19 de abr. de 2011

Escrever

Às vezes começo colocando o sofá e alguns tapetes na sala. De vez em quando, os primeiros móveis vão direto para o quarto, e é lá que fico morando um tempão, meio fechada, sem pensar na mobília do resto da casa. Cada vez acontece de um jeito, mas escrever pode ser exatamente assim, e as histórias só terminam quando a casa está toda equipada, com roupas dentro do armário, cheiro de bolo na cozinha, portarretratos e objetos espalhando lembranças por todos os cantos. 
Enquanto moro nesse lugar, muitas vezes mudo a decoração, hospedo pessoas que vão e vem, aprendo a conviver com quem acaba ficando. No final, quase sempre é difícil abandonar essa morada – depois de um tempo a gente se apega, tudo em volta já se tornou querido e familiar demais. Com certa tristeza, me preparo pra ir embora, mas enquanto checo todas as coisas pela última vez também fico satisfeita vendo que a casa está montada, em ordem e pronta pra receber visitantes.

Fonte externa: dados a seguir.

(** C4. In a scan whose walk records each path once, a path present in
    the stored snapshot and in the current one gets exactly one event, a
    Modified one carrying the current state, when its size or the instant
    of its modification time differs, and no event at all when both are
    equal (the times are compared by instant, not by representation). *)
Theorem modified_exactly_once fw listing sharePath knownFiles isInitial w
    p oldState state :
  let r := scanFiles Rel ro fw listing sharePath knownFiles isInitial w in
  NoDup (scanned_paths Rel sharePath listing) →
  knownFiles !! p = Some oldState →
  current r !! p = Some state →
  (st_Size oldState ≠ st_Size state
     ∨ instant (st_ModTime oldState) ≠ instant (st_ModTime state) →
   ∃ fullPath,
     filter (λ event, RelPath event = p) (notified (bus r))
     = [modified_event p fullPath state])
  ∧ (st_Size oldState = st_Size state
     ∧ instant (st_ModTime oldState) = instant (st_ModTime state) →
     filter (λ event, RelPath event = p) (notified (bus r)) = []).
Proof.
  intros r Hnd Hold Hcur. unfold r in *. clear r.
  rewrite scanFiles_current in Hcur. rewrite scanFiles_notified, filter_app.
  assert (filter (λ event, RelPath event = p)
            (if isInitial then []
             else deleted_events (snapshot_of Rel sharePath listing)
                    (range ro knownFiles)) = []) as ->.
  { destruct isInitial; [done|]. apply deleted_events_absent. right. by eexists. }
  rewrite app_nil_r.
  apply foldl_put_inv in Hcur as [Hin|Hempty]; [|by rewrite lookup_empty in Hempty].
  destruct (walk_events_once Rel sharePath knownFiles isInitial listing p state
              Hnd Hin) as [fullPath ->].
  unfold entry_events. cbn [fst snd]. rewrite Hold. split.
  - intros Hdiff. apply state_changed_true in Hdiff as ->. by exists fullPath.
  - intros Hsame. by apply state_changed_false in Hsame as ->.
Qed.

(** C5. In a scan that is not the initial one, a path of the stored
    snapshot that is missing from the current one gets exactly one event,
    the Deleted one; and the events of the scan are those of the walk
    (Created and Modified only) followed by the Deleted ones, which are
    thus notified after the walk has returned. *)
Theorem deleted_once_after_walk fw listing sharePath knownFiles w p :
  let r := scanFiles Rel ro fw listing sharePath knownFiles false w in
  is_Some (knownFiles !! p) →
  current r !! p = None →
  ∃ b1 del_events,
    Walk listing (visit Rel fw sharePath knownFiles false)
         (∅, {| world := w; notified := []; delivered := [] |})
    = (current r, b1, None)
    ∧ notified (bus r) = notified b1 ++ del_events
    ∧ Forall (λ event, ChangeType event = "created" ∨ ChangeType event = "modified")
             (notified b1)
    ∧ Forall (λ event, ChangeType event = "deleted") del_events
    ∧ filter (λ event, RelPath event = p) (notified (bus r)) = [deleted_event p].
Proof.
  intros r Hold Hcur. unfold r in *. clear r.
  rewrite scanFiles_current in *. rewrite scanFiles_notified.
  eexists _, _. split_and!.
  - apply Walk_visit.
  - by rewrite notify_all_notified.
  - rewrite notify_all_notified. apply walk_events_not_deleted.
  - eapply Forall_impl; [apply deleted_events_all_deleted|]. by intros event [? _].
  - rewrite filter_app. rewrite walk_events_absent.
    + apply deleted_events_once; [apply range_NoDup| |done]. by apply range_key.
    + intros Hin. apply (foldl_put_key _ ∅) in Hin.
      unfold snapshot_of in Hcur. rewrite Hcur in Hin. by destruct Hin.
Qed.

(** C6. After any scan the stored snapshot is the current snapshot, the
    one the walk built from the empty map: a path of the current snapshot
    is stored with its current state and any other path is not stored. *)
Theorem stored_snapshot_replaced fw listing sharePath knownFiles isInitial w :
  let r := scanFiles Rel ro fw listing sharePath knownFiles isInitial w in
  known r = current r
  ∧ current r = snapshot_of Rel sharePath listing
  ∧ ∀ p, known r !! p = current r !! p.
Proof.
  intros r. unfold r. rewrite scanFiles_known, scanFiles_current. done.
Qed.

End detector.

(** ** The change detector on the scenario of the specification *)

(** First scan: nothing; [a.txt] grows: one Modified event of size 150;
    [a.txt] is removed: one Deleted event. *)
Example scenario_grow_then_remove :
  let p := pollloop filepath.Rel_under range_canonical sample.watcher
             sample.tree_100 [sample.tree_150; sample.tree_gone] [] in
  poll_events p =
    [ [];
      [modified_event "a.txt" "/mnt/agent/a.txt" {| st_ModTime := sample.t1; st_Size := 150 |}];
      [deleted_event "a.txt"] ]
  ∧ poll_world p = ["modified a.txt"; "deleted a.txt"]
  ∧ poll_known p = {[ "b.txt" := {| st_ModTime := sample.t0; st_Size := 7 |} ]}.
Proof. vm_compute. done. Qed.

(** The order of the deletion loop does not matter to the scenario. *)
Example scenario_other_order :
  poll_events (pollloop filepath.Rel_under range_reversed sample.watcher
                 sample.tree_100 [sample.tree_150; sample.tree_gone] [])
  = [ [];
      [modified_event "a.txt" "/mnt/agent/a.txt" {| st_ModTime := sample.t1; st_Size := 150 |}];
      [deleted_event "a.txt"] ].
Proof. vm_compute. done. Qed.

(** A change of the location alone is no modification. *)
Example same_instant_other_zone :
  state_changed {| st_ModTime := sample.t1; st_Size := 150 |}
                {| st_ModTime := sample.t1_utc; st_Size := 150 |} = false.
Proof. reflexivity. Qed.

Lemma modified_exactly_once_witness :
  ∃ fullPath,
    filter (λ event, RelPath event = "a.txt")
      (notified (bus (scanFiles filepath.Rel_under range_canonical sample.watcher
                        sample.tree_150 sample.share sample.known_100 false [])))
    = [modified_event "a.txt" fullPath {| st_ModTime := sample.t1; st_Size := 150 |}].
Proof.
  refine (proj1 (modified_exactly_once filepath.Rel_under range_canonical
                   sample.watcher sample.tree_150 sample.share sample.known_100 false []
                   "a.txt" {| st_ModTime := sample.t0; st_Size := 100 |}
                   {| st_ModTime := sample.t1; st_Size := 150 |} _ _ _) _).
  - apply (bool_decide_unpack _). vm_compute. exact I.
  - vm_compute. reflexivity.
  - vm_compute. reflexivity.
  - left. simpl. lia.
Defined.

Lemma deleted_once_after_walk_witness :
  ∃ b1 del_events,
    Walk sample.tree_gone
         (visit filepath.Rel_under sample.watcher sample.share sample.known_150 false)
         (∅, {| world := []; notified := []; delivered := [] |})
    = (current (scanFiles filepath.Rel_under range_canonical sample.watcher
                  sample.tree_gone sample.share sample.known_150 false []), b1, None)
    ∧ notified (bus (scanFiles filepath.Rel_under range_canonical sample.watcher
                       sample.tree_gone sample.share sample.known_150 false []))
      = notified b1 ++ del_events
    ∧ Forall (λ event, ChangeType event = "created" ∨ ChangeType event = "modified")
             (notified b1)
    ∧ Forall (λ event, ChangeType event = "deleted") del_events
    ∧ filter (λ event, RelPath event = "a.txt")
        (notified (bus (scanFiles filepath.Rel_under range_canonical sample.watcher
                          sample.tree_gone sample.share sample.known_150 false [])))
      = [deleted_event "a.txt"].
Proof.
  apply (deleted_once_after_walk filepath.Rel_under range_canonical sample.watcher
           sample.tree_gone sample.share sample.known_150 [] "a.txt").
  - vm_compute. by eexists.
  - vm_compute. reflexivity.
Defined.

(** ** Traces *)

Section io_facts.

Lemma bind_ret_l {A B} (a : A) (k : A → IO B) : bind (ret a) k = k a.
Proof. unfold bind, ret. by destruct (k a). Qed.

Lemma bind_act {A B} (x : Action) (a : A) (k : A → IO B) :
  bind (act x a) k = ((k a).1, x :: (k a).2).
Proof. unfold bind, act. by destruct (k a). Qed.

Lemma bind_fst {A B} (m : IO A) (k : A → IO B) : (bind m k).1 = (k m.1).1.
Proof. unfold bind. destruct m as [a t1]. cbn [fst]. by destruct (k a). Qed.

Lemma bind_snd {A B} (m : IO A) (k : A → IO B) : (bind m k).2 = m.2 ++ (k m.1).2.
Proof. unfold bind. destruct m as [a t1]. cbn [fst snd]. by destruct (k a). Qed.

End io_facts.

(** ** Kill *)

Section kill_facts.
Implicit Types (os : OS) (d : Deployer).

Lemma Kill_wait_result os d cmd p :
  (Kill_wait os d cmd p).1
  = ({| MountLocation := MountLocation d; Config := Config d;
        currentCmd := None; isRunning := false |}, None).
Proof.
  unfold Kill_wait. rewrite bind_act. cbn [fst]. by rewrite bind_fst.
Qed.

Lemma Kill_wait_trace os d cmd p :
  (Kill_wait os d cmd p).2
  = AWait cmd (5 * Second)
    :: (if cmd_Wait_within os cmd (5 * Second) then [] else [AKill p]).
Proof.
  unfold Kill_wait. rewrite bind_act. cbn [snd]. rewrite bind_snd.
  destruct (cmd_Wait_within os cmd (5 * Second)); cbn; done.
Qed.

(** C8. On a supervisor without a process handle (no command recorded,
    or a command that has no process) [Kill] returns nil, calls nothing
    and leaves the supervisor, handle and running flag included, as it is. *)
Theorem Kill_idle_noop os d :
  currentCmd d = None
    ∨ (∃ cmd, currentCmd d = Some cmd ∧ cmd_Process cmd = None) →
  Kill os d = (d, None, []).
Proof.
  intros [Hnone|(cmd & Hcmd & Hproc)]; unfold Kill.
  - by rewrite Hnone.
  - by rewrite Hcmd, Hproc.
Qed.

(** C1 (as amended). With a process handle recorded, [Kill] clears the
    handle and the running flag whenever it returns nil, on each path:
    exit within the grace period, forced termination after it, refused
    signal followed by a forced termination that works. It returns an
    error exactly when the signal and the forced termination that follows
    are both refused, and then it leaves the supervisor as it is. *)
Theorem Kill_clears_on_success os d cmd p :
  currentCmd d = Some cmd →
  cmd_Process cmd = Some p →
  let r := Kill os d in
  (r.1.2 = None →
     r.1.1 = {| MountLocation := MountLocation d; Config := Config d;
                currentCmd := None; isRunning := false |})
  ∧ (is_Some r.1.2 ↔
       is_Some (proc_Signal os p SIGTERM) ∧ is_Some (proc_Kill os p))
  ∧ (is_Some r.1.2 → r.1.1 = d)
  ∧ (proc_Signal os p SIGTERM = None →
       r.2 = ASignal p SIGTERM :: AWait cmd (5 * Second)
             :: (if cmd_Wait_within os cmd (5 * Second) then [] else [AKill p])).
Proof.
  intros Hcmd Hproc r. unfold r, Kill. rewrite Hcmd, Hproc, bind_act.
  destruct (proc_Signal os p SIGTERM) as [e1|];
    [rewrite bind_act; destruct (proc_Kill os p) as [e2|]|];
    cbn [fst snd ret]; rewrite ?Kill_wait_result, ?Kill_wait_trace; cbn [fst snd];
    split_and!; try done; unfold is_Some;
    try (split; [intros [? ?]|intros [[? ?] [? ?]]]); try (intros [? ?]);
    try discriminate; eauto.
Qed.

End kill_facts.

(** [Kill] on concrete supervisors. *)

Lemma Kill_idle_noop_witness :
  Kill sample.os_calm (sample.idle "src") = (sample.idle "src", None, []).
Proof. apply (Kill_idle_noop sample.os_calm (sample.idle "src")). by left. Defined.

(** C1, the claim as it stands fails: the child has already exited, so
    the signal and the forced termination are both refused; [Kill] returns
    the error and the handle and the running flag stay set. *)
Lemma Kill_error_keeps_handle :
  currentCmd (sample.running "src") = Some sample.child_cmd
  ∧ cmd_Process sample.child_cmd = Some sample.child
  ∧ Kill sample.os_gone (sample.running "src")
    = (sample.running "src",
       Some "failed to kill process: os: process already finished",
       [ASignal sample.child SIGTERM; AKill sample.child])
  ∧ currentCmd (Kill sample.os_gone (sample.running "src")).1.1 ≠ None
  ∧ isRunning (Kill sample.os_gone (sample.running "src")).1.1 ≠ false.
Proof. split_and!; done. Qed.

Lemma Kill_clears_on_success_witness :
  (Kill sample.os_calm (sample.running "src")).1.2 = None
  ∧ (Kill sample.os_calm (sample.running "src")).1.1 = sample.idle "src".
Proof.
  split; [reflexivity|].
  apply (proj1 (Kill_clears_on_success sample.os_calm (sample.running "src")
                  sample.child_cmd sample.child eq_refl eq_refl)).
  reflexivity.
Defined.

(** The three paths on which [Kill] clears the state. *)
Example Kill_graceful :
  Kill sample.os_calm (sample.running "src")
  = (sample.idle "src", None,
     [ASignal sample.child SIGTERM; AWait sample.child_cmd (5 * Second)]).
Proof. reflexivity. Qed.

Example Kill_forced_after_grace :
  Kill (sample.os None None false (Ok sample.child) None) (sample.running "src")
  = (sample.idle "src", None,
     [ASignal sample.child SIGTERM; AWait sample.child_cmd (5 * Second);
      AKill sample.child]).
Proof. reflexivity. Qed.

Example Kill_signal_refused :
  Kill (sample.os (Some "operation not permitted") None true (Ok sample.child) None)
       (sample.running "src")
  = (sample.idle "src", None,
     [ASignal sample.child SIGTERM; AKill sample.child;
      AWait sample.child_cmd (5 * Second)]).
Proof. reflexivity. Qed.

(** ** The mirror copy *)

Section copy_facts.
Variable Rel : string → string → option string.
Implicit Types (os : OS) (e : WalkEntry) (a : Action).

Lemma copy_walk_Walk os src dst entries t0 :
  Walk entries
       (λ e t, let '(err, t') := copy_entry Rel os src dst e in (t ++ t', err)) t0
  = (t0 ++ (copy_walk Rel os src dst entries).2, (copy_walk Rel os src dst entries).1).
Proof.
  revert t0. induction entries as [|e entries IH]; intros t0.
  - cbn. by rewrite app_nil_r.
  - cbn [Walk copy_walk]. rewrite bind_fst, bind_snd.
    destruct (copy_entry Rel os src dst e) as [[err|] t'] eqn:He; cbn [fst snd].
    + cbn. by rewrite app_nil_r.
    + rewrite IH. by rewrite <- app_assoc.
Qed.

Então passo um tempo perambulando pela cidade, me atrevo por bairros desconhecidos, descubro ruas simpáticas e, em algum momento, me interesso por outro endereço. Nos primeiros dias, estranho tudo: os barulhos da vizinhança, a cara do jornaleiro, a distância até a padaria. Mesmo assim, decido ficar porque, depois de pintar as paredes de branco e passear sem pressa pelos espaços ainda vazios, sinto o perfume de uma história novinha em folha misturado ao cheiro da tinta fresca.

(ST)

5 comentários:

Leda Lucas disse...

Delícia de descrição do processo de escrita.
Amei.
Leda

Eunícia disse...

ADOREI!

Patricia disse...

querida sil,
há muitos meses não te visitava. Falha grande. hj fiz visita, longa, colocando a conversa em dia. Tô saindo feliz com o que você "me disse" sobre a viagem, os livros, a fofoca da Virada Cultural, a gata emburrada, o filho... Delícia de conversa. Aqui há a certeza de bom papo.
Prometo visitas mais amiúde.
beijos,
Patricia

Juliana Valentini disse...

Silvana,
que delícia de texto!
É uma bonita maneira de ver o ciclo da escrita e também se aplica à vida real, às mudanças e aos novos textos que escrevemos sobre nós mesmo, vivendo a vida de todo dia.
Estou em processo de recomeçar (a vida), ainda com um bom tanto de medo, por isso foi reconfortante e encorajador chegar ao final do seu texto sabendo que a insegurança é normal mas depois da pintura das paredes vem o perfume de uma história novinha em folha misturado ao cheiro da tinta fresca.
Muito obrigada!
Um beijo grande,
Juliana.
PS: e aquele café, vamos tentar de novo?

silvana tavano disse...

Juliana, chega de requentar esse café, rss. Me liga pra gente marcar logo esse encontro!